- WORK REQUIRED:
Check each line of the data below for the word "None", then extract the ones that have it.

- EXTRACTED ENTRIES:
****************************************
(** * A personal library catalogue: [library.py]

    The program keeps an ordered collection of book records in memory,
    loads it from a JSON file when the manager is constructed and writes
    it back on request.  This development embeds the two classes [Book]
    and [LibraryManager] and the menu loop of [main], checks the
    properties the specification states about them, and then further
    properties that the code shows.

    Modelling conventions.
    - A Python [int] is a [Z]; a Python [str] is a [string] (the bytes of
      its UTF-8 form, so that the literals read as in the source).
    - A [Book] has the attribute types of its annotations: [id] and
      [year] are integers, [title], [author] and [status] are strings.
    - [self.books] is a Python list of pairwise distinct objects (only
      [_load_from_file] and [add_book] put objects in it, and both build
      fresh ones), so an object is identified by its position: the
      object found by [next(...)] is the one at the index [list_find]
      returns, [book.status = ...] rewrites that position and
      [self.books.remove(book)] deletes it.
    - [json.dump] followed by [json.load] is taken as the identity on
      documents: a file holds bytes that are not UTF-8, text that the
      decoder rejects, or a JSON document.  The file system is always
      writable, and a file is named by the string of its path.
    - [str.lower] is a parameter [lower] of the development, and so are
      [int] on text ([py_int]) and [repr] of a string ([repr_str]) in the
      model of [main].  The terminal is a list of lines to read and a
      list of lines and prompts written. *)

From stdpp Require Import base list strings gmap pretty.

#[local] Set Warnings "-register-all".
#[local] Open Scope string_scope.
#[local] Open Scope list_scope.
#[local] Open Scope Z_scope.

(** ** Outcomes of a call *)

(** The exception classes the modelled code can raise. *)
Inductive exn : Set :=
  | FileNotFoundError
  | JSONDecodeError
  | UnicodeDecodeError
  | KeyError
  | TypeError.

#[global] Instance exn_eq_dec : EqDecision exn.
Proof. solve_decision. Defined.

(** A call returns, raises, or leaves the typed model: Python does not
    enforce annotations, so [Book.from_dict] on a map whose values have
    other types returns normally with an object that is no [Book] as
    annotated.  [Untyped] marks such a run; nothing is claimed about it. *)
Inductive outcome (A : Type) : Type :=
  | Return (a : A)
  | Raise (e : exn)
  | Untyped.

Arguments Return {A} a.
Arguments Raise {A} e.
Arguments Untyped {A}.

#[global] Instance outcome_ret : MRet outcome := λ A a, Return a.
#[global] Instance outcome_bind : MBind outcome := λ A B f m,
  match m with
  | Return a => f a
  | Raise e => Raise e
  | Untyped => Untyped
  end.
(** C8.  In a run of [seg_and_patch], take any iteration [s] that ended
    because the slide did not open ([OpenFailed]) or because [segment]
    raised ([SegmentFailed]).  Then the status of its row at the end of the
    run is the one it had in the data frame given to the run; what was
    called is only the opening, or the opening and [segment] (no mask, no
    reader, no patching, no stitching); the timers are as before; and the
    loop goes on with the next selected row if there is one.  The two ways
    of ending are exactly: the slide does not open (and is not auto-skipped),
    and [segment] was called and raised. *)
Theorem failure_keeps_status cfg w df0 k s :
  r_steps (seg_and_patch cfg w df0) !! k = Some s ->
  s_flow s = Next OpenFailed \/ s_flow s = Next SegmentFailed ->
  let p := full_path_of cfg (s_slide s) in
  (exists r0 r',
     rows df0 !! s_idx s = Some r0 /\
     rows (df (r_final (seg_and_patch cfg w df0))) !! s_idx s = Some r' /\
     status r' = status r0) /\
  (s_flow s = Next OpenFailed ->
     WholeSlideImage w p = None /\ s_events s = [EvOpen p]) /\
  (s_flow s = Next SegmentFailed ->
     exists sa fp, segmentTissue w p sa fp = None /\
       s_events s = [EvOpen p; EvSegment p sa fp]) /\
  timers_after (s_flow s) (s_pre s) (s_post s) /\
  (forall entry, process_stack df0 !! S k = Some entry ->
     exists s', r_steps (seg_and_patch cfg w df0) !! S k = Some s' /\
       (s_idx s', s_slide s') = entry).
Proof.
  intros Hs Hfl p.
  destruct (run_step_row _ _ _ _ _ Hs)
    as (r0 & r & r' & Hr0 & _ & _ & _ & Hst0 & _ & _ & _ & Hfin & _ & _ & Hst).
  destruct (run_step _ _ _ _ _ Hs) as (Hok & _). unfold step_ok in Hok.
  split.
  { exists r0, r'. split; [done|]. split; [done|].
    destruct Hfl as [Hf|Hf]; rewrite Hf in Hst; simpl in Hst; congruence. }
  split.
  { intros Hf. destruct (process_item_open_failed _ _ _ _ _ _ _ _ _ Hok) as [[H1 _] H2].
    split; [by apply H1|by apply H2]. }
  split.
  { intros Hf.
    destruct (process_item_segment_failed _ _ _ _ _ _ _ _ _ Hok Hf)
      as (st1 & R & _ & _ & _ & Hseg & _ & Hev).
    eauto. }
  split.
  { pose proof (process_item_timers cfg w (has_a df0) (s_pre s) (s_idx s) (s_slide s)) as Ht.
    by rewrite Hok in Ht. }
  intros entry Hentry.
  assert (Hd : exists d, s_flow s = Next d) by (destruct Hfl as [->| ->]; eauto).
  destruct Hd as [d Hd].
  destruct (loop_next _ _ _ _ _ _ _ _ entry Hs Hd Hentry) as (s' & Hs' & He & _).
  eauto.
Qed.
****************************************
- SOLUTION TO THIS TASK:
     WholeSlideImage w p = None /\ s_events s = [EvOpen p]) /\
     exists sa fp, segmentTissue w p sa fp = None /\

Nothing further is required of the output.